Each line of the records containing "None" is to be copied out and returned.
....
(** [parseFloat(s)] on decimal text without an exponent: an optional sign,
    digits, an optional fraction; [None] is [NaN]. *)
Definition parseFloat (s : string) : option Q :=
  let s := trimStart s in
  let '(neg, body) :=
    match s with
    | String "-" r => (true, r)
    | String "+" r => (false, r)
    | _ => (false, s)
    end in
  let '(ip, ni, rest) := digits 0 0 body in
  let '(fp, nf) :=
    match rest with
    | String "." r => let '(f, k, _) := digits 0 0 r in (f, k)
    | _ => (0%Z, O)
    end in
  match ni, nf with
  | O, O => None
  | _, _ =>
      let v := (inject_Z ip + inject_Z fp / inject_Z (10 ^ Z.of_nat nf))%Q in
      Some (if neg then (- v)%Q else v)
  end.


(** The text holds ASCII characters only; on these [toLowerCase] and
    [toUpperCase] are the maps above. *)
Fixpoint ascii_only (s : string) : bool :=
  match s with
  | EmptyString => true
  | String c s' => (nat_of_ascii c <? 128)%nat && ascii_only s'
  end.

End JS.

(* ===================================================================== *)
(** ** JavaScript numbers: IEEE 754 doubles *)
(* ===================================================================== *)

Module F64.

(** A JavaScript [number]: a binary64 value, with the operations of the
    standard (round to nearest, ties to even). *)
Definition double : Type := spec_float.

Definition prec : Z := 53.
Definition emax : Z := 1024.

Definition NaN : double := S754_nan.
Definition zero : double := S754_zero false.

Definition add : double -> double -> double := SFadd prec emax.
Definition sub : double -> double -> double := SFsub prec emax.
Definition mul : double -> double -> double := SFmul prec emax.
Definition div : double -> double -> double := SFdiv prec emax.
....
* [SOLUTION FOR THIS TASK]
    digits, an optional fraction; [None] is [NaN]. *)
  | O, O => None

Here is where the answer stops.